The resulting decrease in resistance and blood pressure complements the volume-reducing effects of the kidneys. This vascular relaxation is mediated by the increase in cGMP within the smooth muscle cells.
Hormonal Inhibition
A third function of ANP is counteracting major hormone systems that increase blood pressure and fluid retention. The hormone suppresses the Renin-Angiotensin-Aldosterone System (RAAS), a powerful regulator of fluid balance and vasoconstriction. ANP specifically inhibits the release of renin from the kidney, the first step in the RAAS cascade.
By inhibiting renin, ANP prevents the formation of Angiotensin II and the subsequent release of aldosterone from the adrenal glands. Since aldosterone promotes sodium and water reabsorption, its inhibition by ANP further enhances excretion. ANP also dampens the release and action of Vasopressin (Antidiuretic Hormone or ADH), which normally conserves water.
ANP Peptides as Clinical Biomarkers
While ANP is the original natriuretic peptide, its short half-life (two to five minutes) limits its usefulness as a practical clinical test. Therefore, the related B-type Natriuretic Peptide (BNP) and its inactive fragment, N-terminal pro-B-type Natriuretic Peptide (NT-proBNP), are the standard biomarkers in clinical practice. BNP is predominantly released by the heart’s ventricles in response to increased tension and stretch, similar to ANP release from the atria.

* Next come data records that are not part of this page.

(** ** The wrapper never throws *)


(** ** A request that throws *)

(** C4.  When the request of a submitted operation throws at its execution,
    the caller's promise is rejected with that error there and then; the
    entry is not put back (the queue is as it was, and the entry is never
    again queued or running); the loop sets the pacing timer and nothing
    else (no [console.error], no backoff), and when that timer fires it
    calls the head of the queue, or stops if the queue is empty. *)
Theorem failed_request_is_rejected_and_dropped
    (evs : list event) (i : nat) (t : thunk) (e : error) :
  loops (run random evs init) !! i = Some (AwaitRequest t) ->
  exists r p,
    t = wrapper r p /\
    let s := run random evs init in
    let s1 := step random (Settle i (Err e)) s in
    let s2 := step random (Timer 0) s1 in
    let ms := randomDelay (random (draws s)) in
    promises (heap s1) !! p = Some (Rejected e)
    /\ queue s1 = queue s
    /\ loops s1 = [AwaitPacing ms]
    /\ trace s1 = trace s ++ [Pacing ms]
    /\ match queue s with
       | [] => loops s2 = [] /\ processing s2 = false /\ trace s2 = trace s1
       | t' :: q => loops s2 = [AwaitRequest t'] /\ queue s2 = q
                    /\ trace s2 = trace s1 ++ [Called (request t')]
       end
    /\ forall evs',
         promises (heap (run random evs' s1)) !! p = Some (Rejected e)
         /\ wrapper r p ∉ pending (run random evs' s1).
Proof.
  intros Hi. pose proof (run_inv evs) as H.
  set (s := run random evs init) in *.
  destruct (inv_awaiting _ _ _ _ H Hi) as (-> & El & r & -> & _ & Hk & _).
  set (k := length (settled (heap s))) in *.
  exists r, k. split; [reflexivity|]. cbv zeta.
  pose proof (step_inv _ _ (Settle 0 (Err e)) H) as H1.
  rewrite (step_settle _ _ _ El Hk) in *. fold k in H1 |- *.
  set (s1 := {| queue := queue s |}) in *.
  assert (Hrej : promises (heap s1) !! k = Some (Rejected e)).
  { simpl. apply list_lookup_insert_eq. eapply lookup_lt_Some; eassumption. }
  repeat split; try reflexivity; try assumption.
  - unfold step, while_loop. simpl. destruct (queue s); simpl; auto.
  - eapply run_keeps; eauto; discriminate.
  - intros Hin.
    pose proof (run_inv_from _ _ evs' H1) as H3.
    destruct (inv_pending_promise _ _ _ H3 Hin) as (r' & p' & Heq & Hpend).
    apply wrapper_inj in Heq as [_ <-].
    assert (Hk3 : promises (heap (run random evs' s1)) !! k = Some (Rejected e))
      by (eapply run_keeps; eauto; discriminate).
    congruence.
Qed.
(** Second half: the set of source trackers; [trackerIndex] was read before
    the first half ran. The last line is
    [delete trackerMappings.productsTracked[sourceTrackerId]]: it empties the
    array member of the record and leaves its two mapping members alone. *)
Definition track_source_tracker (trackerMappings : CarbonTrackerMappings.t)
    (sourceTrackerId trackerIndex : N) : result CarbonTrackerMappings.t :=
  let productsTracked := (CarbonTrackerMappings.productsTracked trackerMappings).[sourceTrackerId] in
  if 0 <? len (ProductsTracked.productIds productsTracked) then
    if trackerIndex =? 0 then
      let ids := push (CarbonTrackerMappings.trackerIds trackerMappings) sourceTrackerId in
      Ok (CarbonTrackerMappings.with_trackerIndex
            (<[sourceTrackerId := len ids]> (CarbonTrackerMappings.trackerIndex trackerMappings))
            (CarbonTrackerMappings.with_trackerIds ids trackerMappings))
    else Ok trackerMappings
  else
    trackerMappings ←
      (if 0 <? trackerIndex then
         '(ids, idx) ← drop_from_array (CarbonTrackerMappings.trackerIds trackerMappings)
                         (CarbonTrackerMappings.trackerIndex trackerMappings)
                         sourceTrackerId trackerIndex;
         Ok (CarbonTrackerMappings.with_trackerIndex idx
               (CarbonTrackerMappings.with_trackerIds ids trackerMappings))
       else Ok trackerMappings);
    Ok (CarbonTrackerMappings.with_productsTracked
          (<[sourceTrackerId := ProductsTracked.with_productIds [] productsTracked]>
             (CarbonTrackerMappings.productsTracked trackerMappings)) trackerMappings).

Definition _updateTrackedProducts (trackerId sourceTrackerId productId productAmount : N)
    (s : State) : result State :=
  let trackerMappings := s.(_trackerMappings).[trackerId] in
  let trackerIndex := (CarbonTrackerMappings.trackerIndex trackerMappings).[sourceTrackerId] in
  productsTracked ←
    track_product_amount (CarbonTrackerMappings.productsTracked trackerMappings).[sourceTrackerId]
      productId productAmount;
  let trackerMappings :=
    CarbonTrackerMappings.with_productsTracked
      (<[sourceTrackerId := productsTracked]>
         (CarbonTrackerMappings.productsTracked trackerMappings)) trackerMappings in
  trackerMappings ← track_source_tracker trackerMappings sourceTrackerId trackerIndex;
  Ok (with__trackerMappings (<[trackerId := trackerMappings]> s.(_trackerMappings)) s).

Definition trackProduct (env : Env) (trackerId sourceTrackerId productId productAmount : N)
    (s : State) : result State :=
  notAudited trackerId s;;
  _trackerExists s trackerId;;
  _isAuditorOrOwner env s trackerId (msg_sender env);;
  require (negb (trackerId =? ProductDetails.trackerId s.(_productData).[productId]))
    SelfReferenceNotAllowed;;
  require (productAmount <? s.(productBalance).[(productId, msg_sender env)])
    InsufficientProductBalance;;
  b ← SafeMath.sub s.(productBalance).[(productId, msg_sender env)] productAmount;
  let s := with_productBalance (<[(productId, msg_sender env) := b]> s.(productBalance)) s in
  _updateTrackedProducts trackerId sourceTrackerId productId productAmount s.

(** ** Views *)

(** A view either returns (or reverts), or the recursion between
    [emissionsFactor] and [getTotalEmissions] has used up its fuel: the
    contract has no cycle guard, and on a cyclic lineage the real call runs
    until the gas is gone. *)
Inductive view (A : Type) : Type :=
  | Returns (r : result A)
  | OutOfFuel.
Arguments Returns {A} r.
Arguments OutOfFuel {A}.

#[global] Instance view_ret : MRet view := λ A a, Returns (Ok a).
#[global] Instance view_bind : MBind view := λ A B f m,
  match m with
  | Returns (Ok a) => f a
  | Returns (Revert e) => Returns (Revert e)
  | OutOfFuel => OutOfFuel
  end.

Section Views.
Variable s : State.

(** [emissionsFactor], given what the call to [getTotalEmissions] answers. *)
Definition emissionsFactor_with (getTotalEmissions : N → view N) (trackerId : N) : view N :=
  let trackerData := s.(_trackerData).[trackerId] in
  if 0 <? CarbonTrackerDetails.totalProductAmounts trackerData then
    e ← getTotalEmissions trackerId;
    Returns (x ← SafeMath.mul e (decimalsEf s);
             SafeMath.div x (CarbonTrackerDetails.totalProductAmounts trackerData))
  else Returns (Ok 0).

(** First loop of [_getTotalEmissions]: the per-token amounts. *)
Fixpoint sum_token_amounts (amount : gmap N N) (tokenIds : list N) (totalEmissions : N)
    : result N :=
  match tokenIds with
  | [] => Ok totalEmissions
  | tokenId :: tokenIds =>
      t ← SafeMath.add totalEmissions amount.[tokenId];
      sum_token_amounts amount tokenIds t
  end.

(** Inner loop over the products tracked from one source tracker. *)
Fixpoint sum_tracked_products (emissionsFactor : N → view N) (sourceTrackerId : N)
    (amount : gmap N N) (productIds : list N) (totalEmissions : N) : view N :=
  match productIds with
  | [] => Returns (Ok totalEmissions)
  | productId :: productIds =>
      let productAmount := amount.[productId] in
      ef ← emissionsFactor sourceTrackerId;
      t ← Returns (x ← SafeMath.mul productAmount ef;
                   y ← SafeMath.div x (decimalsEf s);
                   SafeMath.add totalEmissions y);
      sum_tracked_products emissionsFactor sourceTrackerId amount productIds t
  end.

(** Outer loop over the source trackers. *)
Fixpoint sum_tracked_trackers (emissionsFactor : N → view N)
    (trackerMappings : CarbonTrackerMappings.t) (trackerIds : list N) (totalEmissions : N)
    : view N :=
  match trackerIds with
  | [] => Returns (Ok totalEmissions)
  | sourceTrackerId :: trackerIds =>
      let productsTracked :=
        (CarbonTrackerMappings.productsTracked trackerMappings).[sourceTrackerId] in
      t ← sum_tracked_products emissionsFactor sourceTrackerId
            (ProductsTracked.amount productsTracked)
            (ProductsTracked.productIds productsTracked) totalEmissions;
      sum_tracked_trackers emissionsFactor trackerMappings trackerIds t
  end.

Definition _getTotalEmissions (emissionsFactor : N → view N)
    (trackerMappings : CarbonTrackerMappings.t) : view N :=
  t ← Returns (sum_token_amounts (CarbonTrackerMappings.amount trackerMappings)
                 (CarbonTrackerMappings.tokenIds trackerMappings) 0);
  sum_tracked_trackers emissionsFactor trackerMappings
    (CarbonTrackerMappings.trackerIds trackerMappings) t.

(** One unit of fuel per nested call of [getTotalEmissions]. *)
Fixpoint getTotalEmissions (fuel : nat) (trackerId : N) : view N :=
  match fuel with
  | O => OutOfFuel
  | S fuel =>
      _getTotalEmissions (emissionsFactor_with (getTotalEmissions fuel))
        s.(_trackerMappings).[trackerId]
  end.

Definition emissionsFactor (fuel : nat) (trackerId : N) : view N :=
  emissionsFactor_with (getTotalEmissions fuel) trackerId.

Definition getProductBalance (productId owner : N) : result N :=
  o ← ownerOf s (ProductDetails.trackerId s.(_productData).[productId]);
  if owner =? o then
    SafeMath.add s.(productBalance).[(productId, owner)]
      (ProductDetails.available s.(_productData).[productId])
  else Ok s.(productBalance).[(productId, owner)].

Measuring circulating levels of BNP or NT-proBNP is a cornerstone of modern diagnosis and management of heart failure. Elevated levels indicate the heart muscle is under stress and experiencing significant wall tension due to volume or pressure overload. A blood test for these biomarkers is routinely used to distinguish between shortness of breath caused by heart failure and that caused by non-cardiac issues, such as lung disease.
The concentration of these peptides correlates directly with the severity of heart failure, making them valuable for assessing disease progression and prognosis. Monitoring NT-proBNP levels can guide medical therapy, as a decrease suggests treatment is effectively reducing strain on the heart. Synthetic versions, such as recombinant human ANP (carperitide), have also been developed for therapeutic use to manage acute decompensated heart failure by providing immediate volume and pressure reduction.